Reproduce the data below line by line, from its first line to the line with "(** ** Python values and exceptions *)", both included, and nothing past that point.

(Records excerpted from a collection)
+ + + + + + +
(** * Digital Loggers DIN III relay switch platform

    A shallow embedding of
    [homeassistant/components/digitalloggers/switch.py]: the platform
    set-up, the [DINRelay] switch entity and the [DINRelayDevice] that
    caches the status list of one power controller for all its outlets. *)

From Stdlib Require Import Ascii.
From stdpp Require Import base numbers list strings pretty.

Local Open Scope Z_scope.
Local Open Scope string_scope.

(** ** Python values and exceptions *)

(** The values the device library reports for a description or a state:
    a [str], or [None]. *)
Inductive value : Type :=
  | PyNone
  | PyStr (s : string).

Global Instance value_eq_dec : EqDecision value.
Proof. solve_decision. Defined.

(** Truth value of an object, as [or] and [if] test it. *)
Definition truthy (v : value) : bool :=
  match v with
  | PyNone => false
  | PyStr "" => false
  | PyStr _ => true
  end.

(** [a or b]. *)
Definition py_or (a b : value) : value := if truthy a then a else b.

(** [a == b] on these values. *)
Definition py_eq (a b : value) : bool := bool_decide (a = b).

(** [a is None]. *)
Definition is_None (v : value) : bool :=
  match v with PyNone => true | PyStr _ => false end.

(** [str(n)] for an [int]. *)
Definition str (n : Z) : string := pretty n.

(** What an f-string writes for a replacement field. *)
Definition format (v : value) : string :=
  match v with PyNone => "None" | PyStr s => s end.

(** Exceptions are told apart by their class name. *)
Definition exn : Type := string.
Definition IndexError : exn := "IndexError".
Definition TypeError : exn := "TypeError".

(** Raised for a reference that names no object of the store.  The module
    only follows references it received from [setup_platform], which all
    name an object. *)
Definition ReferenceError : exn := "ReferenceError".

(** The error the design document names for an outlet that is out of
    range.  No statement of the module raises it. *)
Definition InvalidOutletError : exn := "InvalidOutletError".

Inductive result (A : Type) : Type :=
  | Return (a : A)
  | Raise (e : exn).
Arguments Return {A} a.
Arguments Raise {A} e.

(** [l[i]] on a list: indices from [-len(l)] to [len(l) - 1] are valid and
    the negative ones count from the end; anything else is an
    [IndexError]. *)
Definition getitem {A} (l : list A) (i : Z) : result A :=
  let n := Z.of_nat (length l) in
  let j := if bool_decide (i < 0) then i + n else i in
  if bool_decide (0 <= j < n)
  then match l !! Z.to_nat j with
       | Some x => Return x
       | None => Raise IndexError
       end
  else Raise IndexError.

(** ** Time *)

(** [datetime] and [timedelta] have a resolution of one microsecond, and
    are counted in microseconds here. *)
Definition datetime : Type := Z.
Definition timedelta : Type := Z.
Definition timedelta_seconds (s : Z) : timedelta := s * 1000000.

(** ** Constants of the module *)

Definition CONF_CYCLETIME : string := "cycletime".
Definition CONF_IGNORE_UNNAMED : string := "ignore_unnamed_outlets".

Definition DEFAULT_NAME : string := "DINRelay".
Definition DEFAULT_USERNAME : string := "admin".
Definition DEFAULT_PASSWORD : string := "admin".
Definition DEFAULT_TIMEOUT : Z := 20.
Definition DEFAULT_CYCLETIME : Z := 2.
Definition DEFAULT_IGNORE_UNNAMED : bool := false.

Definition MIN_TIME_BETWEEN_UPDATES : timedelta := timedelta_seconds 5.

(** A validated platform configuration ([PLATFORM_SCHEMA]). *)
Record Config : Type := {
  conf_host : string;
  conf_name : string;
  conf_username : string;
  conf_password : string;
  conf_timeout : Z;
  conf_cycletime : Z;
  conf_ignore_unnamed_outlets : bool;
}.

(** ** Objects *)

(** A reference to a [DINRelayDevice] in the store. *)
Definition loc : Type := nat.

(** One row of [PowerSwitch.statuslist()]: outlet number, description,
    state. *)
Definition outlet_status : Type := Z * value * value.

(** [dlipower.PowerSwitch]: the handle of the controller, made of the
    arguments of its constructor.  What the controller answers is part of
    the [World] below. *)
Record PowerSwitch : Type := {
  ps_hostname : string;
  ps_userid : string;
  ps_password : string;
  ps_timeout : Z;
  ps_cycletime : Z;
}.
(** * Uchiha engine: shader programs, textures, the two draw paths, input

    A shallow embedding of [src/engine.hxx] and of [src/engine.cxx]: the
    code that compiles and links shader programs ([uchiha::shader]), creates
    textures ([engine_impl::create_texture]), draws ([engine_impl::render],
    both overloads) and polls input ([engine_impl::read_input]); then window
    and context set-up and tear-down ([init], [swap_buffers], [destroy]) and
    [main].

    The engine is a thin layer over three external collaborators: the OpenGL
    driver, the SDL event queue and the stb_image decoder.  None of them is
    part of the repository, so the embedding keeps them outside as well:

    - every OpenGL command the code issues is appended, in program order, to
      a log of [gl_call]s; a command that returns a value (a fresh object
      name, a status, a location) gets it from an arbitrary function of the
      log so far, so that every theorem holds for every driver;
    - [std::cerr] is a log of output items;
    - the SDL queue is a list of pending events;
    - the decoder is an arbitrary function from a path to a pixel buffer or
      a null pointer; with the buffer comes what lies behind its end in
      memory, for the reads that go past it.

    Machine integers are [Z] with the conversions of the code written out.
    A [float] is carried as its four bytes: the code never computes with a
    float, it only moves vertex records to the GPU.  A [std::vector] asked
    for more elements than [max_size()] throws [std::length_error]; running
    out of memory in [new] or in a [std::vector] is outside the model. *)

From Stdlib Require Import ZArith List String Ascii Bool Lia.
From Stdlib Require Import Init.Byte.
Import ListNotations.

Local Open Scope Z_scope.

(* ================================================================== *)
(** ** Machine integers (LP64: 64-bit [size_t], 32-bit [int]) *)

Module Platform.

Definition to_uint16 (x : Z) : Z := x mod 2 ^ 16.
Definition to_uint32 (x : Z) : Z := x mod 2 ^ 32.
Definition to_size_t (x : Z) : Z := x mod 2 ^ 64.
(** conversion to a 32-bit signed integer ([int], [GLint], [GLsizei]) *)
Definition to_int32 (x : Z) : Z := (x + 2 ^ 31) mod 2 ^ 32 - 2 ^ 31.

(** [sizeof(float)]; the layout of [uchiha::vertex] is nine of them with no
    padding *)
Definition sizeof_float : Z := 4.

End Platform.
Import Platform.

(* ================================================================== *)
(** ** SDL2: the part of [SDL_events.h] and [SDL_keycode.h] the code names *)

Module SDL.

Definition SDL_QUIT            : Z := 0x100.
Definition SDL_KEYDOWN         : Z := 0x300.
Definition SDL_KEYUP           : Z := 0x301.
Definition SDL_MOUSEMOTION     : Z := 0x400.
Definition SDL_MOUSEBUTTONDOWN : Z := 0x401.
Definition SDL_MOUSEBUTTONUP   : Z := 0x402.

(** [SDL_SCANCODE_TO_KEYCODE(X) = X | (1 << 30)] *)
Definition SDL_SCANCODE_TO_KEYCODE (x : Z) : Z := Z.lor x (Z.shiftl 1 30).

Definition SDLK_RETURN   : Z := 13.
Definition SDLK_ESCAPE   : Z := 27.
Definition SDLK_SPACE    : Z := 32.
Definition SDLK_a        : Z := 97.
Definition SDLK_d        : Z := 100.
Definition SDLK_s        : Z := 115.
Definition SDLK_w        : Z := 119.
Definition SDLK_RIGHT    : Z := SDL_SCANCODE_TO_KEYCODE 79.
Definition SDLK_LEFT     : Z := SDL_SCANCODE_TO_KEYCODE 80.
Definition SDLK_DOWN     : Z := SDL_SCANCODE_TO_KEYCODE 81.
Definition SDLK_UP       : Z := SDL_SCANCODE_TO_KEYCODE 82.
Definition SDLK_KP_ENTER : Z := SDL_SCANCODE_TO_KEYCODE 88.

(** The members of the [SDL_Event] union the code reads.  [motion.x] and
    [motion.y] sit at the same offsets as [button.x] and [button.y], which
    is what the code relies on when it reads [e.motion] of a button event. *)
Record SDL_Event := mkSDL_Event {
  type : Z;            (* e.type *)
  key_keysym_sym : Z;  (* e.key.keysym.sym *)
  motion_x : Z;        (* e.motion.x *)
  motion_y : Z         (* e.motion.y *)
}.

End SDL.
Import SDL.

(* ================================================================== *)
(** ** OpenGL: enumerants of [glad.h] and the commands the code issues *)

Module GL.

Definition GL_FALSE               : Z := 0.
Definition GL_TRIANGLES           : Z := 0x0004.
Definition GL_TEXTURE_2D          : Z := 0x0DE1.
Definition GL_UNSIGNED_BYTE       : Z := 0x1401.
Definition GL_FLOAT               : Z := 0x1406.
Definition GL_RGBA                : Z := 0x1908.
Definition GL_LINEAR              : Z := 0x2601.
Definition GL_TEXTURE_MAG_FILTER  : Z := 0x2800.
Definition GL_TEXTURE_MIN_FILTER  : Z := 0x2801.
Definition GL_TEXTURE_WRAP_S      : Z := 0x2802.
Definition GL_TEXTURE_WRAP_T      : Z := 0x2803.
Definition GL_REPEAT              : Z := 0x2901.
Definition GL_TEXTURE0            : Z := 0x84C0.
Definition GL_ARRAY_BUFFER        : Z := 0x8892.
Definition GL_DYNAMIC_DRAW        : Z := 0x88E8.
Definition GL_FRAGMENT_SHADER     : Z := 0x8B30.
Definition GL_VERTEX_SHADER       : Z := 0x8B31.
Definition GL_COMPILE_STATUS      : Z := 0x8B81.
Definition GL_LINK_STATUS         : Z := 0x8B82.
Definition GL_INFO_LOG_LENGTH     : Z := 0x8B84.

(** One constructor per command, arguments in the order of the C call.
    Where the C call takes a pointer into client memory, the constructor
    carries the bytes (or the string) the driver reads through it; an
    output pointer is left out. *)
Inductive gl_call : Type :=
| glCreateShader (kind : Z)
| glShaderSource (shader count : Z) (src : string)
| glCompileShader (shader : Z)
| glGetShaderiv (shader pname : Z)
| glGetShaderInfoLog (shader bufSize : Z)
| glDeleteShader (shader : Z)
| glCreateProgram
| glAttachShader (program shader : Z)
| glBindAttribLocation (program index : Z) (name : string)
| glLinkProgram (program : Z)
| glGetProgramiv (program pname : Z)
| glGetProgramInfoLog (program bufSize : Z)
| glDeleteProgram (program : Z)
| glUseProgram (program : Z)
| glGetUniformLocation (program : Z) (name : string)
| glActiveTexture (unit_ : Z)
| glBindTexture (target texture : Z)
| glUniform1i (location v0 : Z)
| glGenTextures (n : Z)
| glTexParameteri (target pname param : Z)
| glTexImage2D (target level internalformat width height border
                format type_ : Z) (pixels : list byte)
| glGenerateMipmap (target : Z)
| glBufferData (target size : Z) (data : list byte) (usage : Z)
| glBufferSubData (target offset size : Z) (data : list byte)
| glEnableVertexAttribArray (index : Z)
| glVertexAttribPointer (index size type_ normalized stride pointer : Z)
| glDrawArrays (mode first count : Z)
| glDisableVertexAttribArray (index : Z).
+ + + + + + +
**Solution to the problem:**
(** * Digital Loggers DIN III relay switch platform

    A shallow embedding of
    [homeassistant/components/digitalloggers/switch.py]: the platform
    set-up, the [DINRelay] switch entity and the [DINRelayDevice] that
    caches the status list of one power controller for all its outlets. *)

From Stdlib Require Import Ascii.
From stdpp Require Import base numbers list strings pretty.

Local Open Scope Z_scope.
Local Open Scope string_scope.

(** ** Python values and exceptions *)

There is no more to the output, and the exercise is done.